**Task objective**
Of the lines below, write out exactly those from the line with "fs_gets f w" through the line with "mret_Ret in H as [? ?]; simplify_eq", both included, and skip the rest.

**Collected data**
(* ===== verification/OS.v ===== *)
(** The operating system as the agent sees it: an interface over an abstract
    world.  The profilers, the uploaders and the continuous profiler are written
    against [OS]; a theorem that needs the file system to behave like one names
    [FSLaws].  [sim] is a concrete world (a map of files, a clock, and the scripted
    behaviour of the programs that will be run), an instance of both, on which
    the models compute. *)
From stdpp Require Import base gmap strings list.
From Stdlib Require Import ZArith Lia.
From S2P Require Import Prelude CppString.

(** * Child processes *)

(** What [waitpid] tells: an error with its [strerror] text, or how the child
    ended. *)
Inductive wait_result :=
  | WaitFailed (err : string)
  | Exited (status : Z)
  | Signaled (sig : Z).

(** [fork] failed, or the child ran; [timed_out] is the watchdog's flag. *)
Inductive run_outcome :=
  | ForkFailed (err : string)
  | Ran (timed_out : bool) (w : wait_result).

(** A child: the program handed to [exec], its arguments, the files its stdout
    and stderr go to ([None] is /dev/null), and the watchdog's limit in seconds
    ([None] when the parent waits without watchdog). *)
Record spawn_req := mkSpawn {
  sp_program : string;
  sp_argv : list string;
  sp_stdout : option string;
  sp_stderr : option string;
  sp_timeout : option Z;
}.

(** * The interface *)

Class OS (W : Type) := {
  (** [std::filesystem::create_directories]: [false] when it throws. *)
  os_mkdirs : string → W → bool * W;
  (** [std::filesystem::exists]: [None] when it throws (a directory of the path
      that may not be searched). *)
  os_exists : string → W → option bool;
  (** [file_size]: [None] when it throws. *)
  os_size : string → W → option Z;
  (** The whole content through an [ifstream]; [None] when it does not open. *)
  os_read : string → W → option string;
  (** Writes the file through an [ofstream] in truncating mode; [false] when it
      does not open. *)
  os_write : string → string → W → bool * W;
  (** [std::filesystem::remove]: [false] when it throws. *)
  os_remove : string → W → bool * W;
  os_chmod : string → W → option string * W;
  (** fork, exec, watch and wait. *)
  os_spawn : spawn_req → W → run_outcome * W;
  (** [popen] in read mode: what the command printed and the result of
      [pclose]; [None] when [popen] fails. *)
  os_popen : string → W → option (string * Z) * W;
  (** [pipe], [fork], [exec], [read] to the end and [waitpid], as
      UploadFileToAPI does: an error text, or the output and the wait result. *)
  os_pipe_run : list string → W → (string + string * wait_result) * W;
  (** [readlink("/proc/self/exe")] and [current_path()]. *)
  os_self_exe : W → option string;
  os_cwd : W → string;
  (** [canonical]: [None] when it throws. *)
  os_canonical : string → W → option string;
  os_getenv : string → W → option string;
  (** [system_clock] in seconds; [sleep_for]. *)
  os_now : W → Z;
  os_sleep : Z → W → W;
}.

Class FSLaws (W : Type) `{OS W} := {
  os_write_read p c w w' : os_write p c w = (true, w') → os_read p w' = Some c;
  os_write_exists p c w w' : os_write p c w = (true, w') → os_exists p w' = Some true;
}.

(** * Programs

    A piece of the agent: from a world to an outcome and the world it leaves,
    also when it throws. *)

Definition prog (W A : Type) : Type := W → outcome A * W.

#[global] Instance prog_ret W : MRet (prog W) := λ A a w, (Ret a, w).
#[global] Instance prog_bind W : MBind (prog W) := λ A B f m w,
  match m w with
  | (Ret a, w') => f a w'
  | (Throw e, w') => (Throw e, w')
  | (UB why, w') => (UB why, w')
  end.

(** A computation without effects; one that cannot throw; one that only reads. *)
Definition lift {W A} (o : outcome A) : prog W A := λ w, (o, w).
Definition act {W A} (f : W → A * W) : prog W A := λ w, let '(a, w') := f w in (Ret a, w').
Definition gets {W A} (f : W → A) : prog W A := λ w, (Ret (f w), w).
Definition modify {W} (f : W → W) : prog W unit := λ w, (Ret tt, f w).
(** A reading call of [std::filesystem] that throws on [None]. *)
Definition fs_gets {W A} (f : W → option A) : prog W A :=
  λ w, (match f w with Some a => Ret a | None => Throw filesystem_error end, w).
(** [try { m } catch (...) { h }] *)
Definition ptry {W A} (m h : prog W A) : prog W A :=
  λ w, match m w with (Throw _, w') => h w' | r => r end.

Section Calls.
Context {W : Type} `{OS W}.
Definition create_directories (p : string) : prog W unit :=
  λ w, let '(ok, w') := os_mkdirs p w in (if ok then Ret tt else Throw filesystem_error, w').
Definition fs_exists (p : string) : prog W bool := fs_gets (os_exists p).
Definition file_size (p : string) : prog W Z := fs_gets (os_size p).
Definition canonical (p : string) : prog W string := fs_gets (os_canonical p).
Definition spawn (r : spawn_req) : prog W run_outcome := act (os_spawn r).
Definition read_file (p : string) : prog W (option string) := gets (os_read p).
Definition write_file (p c : string) : prog W bool := act (os_write p c).
Definition remove_file (p : string) : prog W unit :=
  λ w, let '(ok, w') := os_remove p w in (if ok then Ret tt else Throw filesystem_error, w').
(** [unlink], whose result is not looked at. *)
Definition unlink_file (p : string) : prog W unit := modify (λ w, (os_remove p w).2).
Definition popen (cmd : string) : prog W (option (string * Z)) := act (os_popen cmd).
End Calls.

Lemma prog_bind_Ret {W A B} (m : prog W A) (f : A → prog W B) w b w' :
  (m ≫= f) w = (Ret b, w') ↔ ∃ a w1, m w = (Ret a, w1) ∧ f a w1 = (Ret b, w').
Proof. unfold mbind, prog_bind. destruct (m w) as [[] ?]; naive_solver. Qed.

(** The monad laws, world by world. *)
Lemma prog_bind_assoc {W A B C} (m : prog W A) (f : A → prog W B) (g : B → prog W C) w :
  ((m ≫= f) ≫= g) w = (m ≫= λ a, f a ≫= g) w.
Proof. unfold mbind, prog_bind. by destruct (m w) as [[] ?]. Qed.
Lemma prog_bind_mret {W A B} (a : A) (f : A → prog W B) w : (mret a ≫= f) w = f a w.
Proof. done. Qed.
Lemma prog_bind_ext {W A B} (m : prog W A) (f g : A → prog W B) w :
  (∀ a w', f a w' = g a w') → (m ≫= f) w = (m ≫= g) w.
Proof. intros E. unfold mbind, prog_bind. by destruct (m w) as [[] ?]; rewrite ?E. Qed.

(** One step of a run that is known to return. *)
Lemma prog_bind_step {W A B} (m : prog W A) (f : A → prog W B) w a w1 :
  m w = (Ret a, w1) → (m ≫= f) w = f a w1.
Proof. unfold mbind, prog_bind. by intros ->. Qed.

Lemma mret_Ret {W A} (a b : A) (w w' : W) : (mret a : prog W A) w = (Ret b, w') ↔ a = b ∧ w = w'.
Proof. unfold mret, prog_ret. naive_solver. Qed.

Lemma lift_Ret {W A} (o : outcome A) b (w w' : W) : lift o w = (Ret b, w') ↔ o = Ret b ∧ w = w'.
Proof. unfold lift. naive_solver. Qed.

Lemma gets_Ret {W A} (f : W → A) b (w w' : W) : gets f w = (Ret b, w') ↔ f w = b ∧ w = w'.
Proof. unfold gets. naive_solver. Qed.

Lemma fs_gets_Ret {W A} (f : W → option A) b (w w' : W) :
  fs_gets f w = (Ret b, w') ↔ f w = Some b ∧ w = w'.
Proof. unfold fs_gets. destruct (f w); naive_solver. Qed.

Lemma act_Ret {W A} (f : W → A * W) b w w' : act f w = (Ret b, w') ↔ f w = (b, w').
Proof. unfold act. destruct (f w); naive_solver. Qed.

(** Takes a run [p w = (Ret b, w')] apart, one bind, test or call at a time. *)
Ltac prog_inv1 :=
  match goal with
  | H : mbind _ _ _ = (Ret _, _) |- _ =>
      apply prog_bind_Ret in H as (? & ? & ? & H); cbv beta zeta in H
  | H : mret _ _ = (Ret _, _) |- _ => apply mret_Ret in H as [? ?]; simplify_eq
  | H : lift _ _ = (Ret _, _) |- _ => apply lift_Ret in H as [? ?]; simplify_eq
  | H : gets _ _ = (Ret _, _) |- _ => apply gets_Ret in H as [? ?]; simplify_eq
  | H : fs_gets _ _ = (Ret _, _) |- _ => apply fs_gets_Ret in H as [? ?]; simplify_eq
  | H : bool_decide _ = true |- _ => apply bool_decide_eq_true in H
  | H : bool_decide _ = false |- _ => apply bool_decide_eq_false in H
  | H : negb _ = true |- _ => apply negb_true_iff in H
  | H : negb _ = false |- _ => apply negb_false_iff in H
  | H : (if ?b then _ else _) _ = (Ret _, _) |- _ => destruct b eqn:?
  | H : (match ?x with _ => _ end) _ = (Ret _, _) |- _ => destruct x eqn:?
  end.
Ltac prog_inv := repeat (prog_inv1; simplify_eq).

(** * A world with more state beside it *)

(** A call of the world below. *)
Definition below {W X A} (f : W → A * W) (w : W * X) : A * (W * X) :=
  let '(a, w') := f w.1 in (a, (w', w.2)).

Definition prod_os {W X} `{OS W} : OS (W * X) := {|
  os_mkdirs p := below (os_mkdirs p);
  os_exists p w := os_exists p w.1;
  os_size p w := os_size p w.1;
  os_read p w := os_read p w.1;
  os_write p c := below (os_write p c);
  os_remove p := below (os_remove p);
  os_chmod p := below (os_chmod p);
  os_spawn r := below (os_spawn r);
  os_popen c := below (os_popen c);
  os_pipe_run a := below (os_pipe_run a);
  os_self_exe w := os_self_exe w.1;
  os_cwd w := os_cwd w.1;
  os_canonical p w := os_canonical p w.1;
  os_getenv v w := os_getenv v w.1;
  os_now w := os_now w.1;
  os_sleep d w := (os_sleep d w.1, w.2);
|}.

(** * A world that keeps the list of the children it was asked for *)

Definition traced (W : Type) : Type := W * list spawn_req.

#[global] Instance traced_os {W} `{OS W} : OS (traced W) := {|
  os_mkdirs := λ p w, let '(b, w') := os_mkdirs p w.1 in (b, (w', w.2));
  os_exists := λ p w, os_exists p w.1;
  os_size := λ p w, os_size p w.1;
  os_read := λ p w, os_read p w.1;
  os_write := λ p c w, let '(b, w') := os_write p c w.1 in (b, (w', w.2));
  os_remove := λ p w, let '(b, w') := os_remove p w.1 in (b, (w', w.2));
  os_chmod := λ p w, let '(b, w') := os_chmod p w.1 in (b, (w', w.2));
  os_spawn := λ r w, let '(b, w') := os_spawn r w.1 in (b, (w', w.2 ++ [r]));
  os_popen := λ c w, let '(b, w') := os_popen c w.1 in (b, (w', w.2));
  os_pipe_run := λ a w, let '(b, w') := os_pipe_run a w.1 in (b, (w', w.2));
  os_self_exe := λ w, os_self_exe w.1;
  os_cwd := λ w, os_cwd w.1;
  os_canonical := λ p w, os_canonical p w.1;
  os_getenv := λ v w, os_getenv v w.1;
  os_now := λ w, os_now w.1;
  os_sleep := λ d w, (os_sleep d w.1, w.2);
|}.

Lemma remove_file_trace {W} `{OS W} p (w : traced W) r w' :
  remove_file p w = (r, w') → w'.2 = w.2.
Proof. unfold remove_file. simpl. destruct (os_remove p w.1) as [[] ?]; naive_solver. Qed.

(** * A concrete world *)

Record sim := mkSim {
  files : gmap string string;
  clock : Z;
  env_vars : gmap string string;
  self_exe : option string;
  (** what the next children do: their outcome and the files they write *)
  children : list (run_outcome * list (string * string));
  (** what the next [popen]s answer *)
  popens : list (option (string * Z));
  (** what the next piped commands answer *)
  pipes : list (string + string * wait_result);
}.

Definition set_files (f : gmap string string) (w : sim) : sim :=
  mkSim f (clock w) (env_vars w) (self_exe w) (children w) (popens w) (pipes w).

Definition write_all (fs : list (string * string)) (m : gmap string string) : gmap string string :=
  foldl (λ m f, <[f.1 := f.2]> m) m fs.

#[global] Instance sim_os : OS sim := {|
  os_mkdirs := λ _ w, (true, w);
  os_exists := λ p w, Some (bool_decide (is_Some (files w !! p)));
  os_size := λ p w, (λ c, Z.of_nat (String.length c)) <$> files w !! p;
  os_read := λ p w, files w !! p;
  os_write := λ p c w, (true, set_files (<[p := c]> (files w)) w);
  os_remove := λ p w, (true, set_files (delete p (files w)) w);
  os_chmod := λ _ w, (None, w);
  os_spawn := λ _ w,
    match children w with
    | [] => (ForkFailed "Resource temporarily unavailable", w)
    | (r, fs) :: rest =>
        (r, mkSim (write_all fs (files w)) (clock w) (env_vars w) (self_exe w) rest
              (popens w) (pipes w))
    end;
  os_popen := λ _ w,
    match popens w with
    | [] => (None, w)
    | a :: rest =>
        (a, mkSim (files w) (clock w) (env_vars w) (self_exe w) (children w) rest (pipes w))
    end;
  os_pipe_run := λ _ w,
    match pipes w with
    | [] => (inl "fork failed", w)
    | a :: rest =>
        (a, mkSim (files w) (clock w) (env_vars w) (self_exe w) (children w) (popens w) rest)
    end;
  os_self_exe := λ w, self_exe w;
  os_cwd := λ _, "/opt/drop";
  os_canonical := λ p _, Some p;
  os_getenv := λ v w, env_vars w !! v;
  os_now := λ w, clock w;
  os_sleep := λ d w,
    mkSim (files w) (clock w + d) (env_vars w) (self_exe w) (children w) (popens w) (pipes w);
|}.

#[global] Instance sim_laws : FSLaws sim.
Proof.
  split; intros p c w w' H; simpl in H; simplify_eq; simpl.
  - apply lookup_insert_eq.
  - f_equal. apply bool_decide_eq_true. rewrite lookup_insert_eq. eauto.
Qed.

Definition sim0 : sim := mkSim ∅ 0 ∅ None [] [] [].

**Task output**
  fs_gets f w = (Ret b, w') ↔ f w = Some b ∧ w = w'.
Proof. unfold fs_gets. destruct (f w); naive_solver. Qed.

Lemma act_Ret {W A} (f : W → A * W) b w w' : act f w = (Ret b, w') ↔ f w = (b, w').
Proof. unfold act. destruct (f w); naive_solver. Qed.

(** Takes a run [p w = (Ret b, w')] apart, one bind, test or call at a time. *)
Ltac prog_inv1 :=
  match goal with
  | H : mbind _ _ _ = (Ret _, _) |- _ =>
      apply prog_bind_Ret in H as (? & ? & ? & H); cbv beta zeta in H
  | H : mret _ _ = (Ret _, _) |- _ => apply mret_Ret in H as [? ?]; simplify_eq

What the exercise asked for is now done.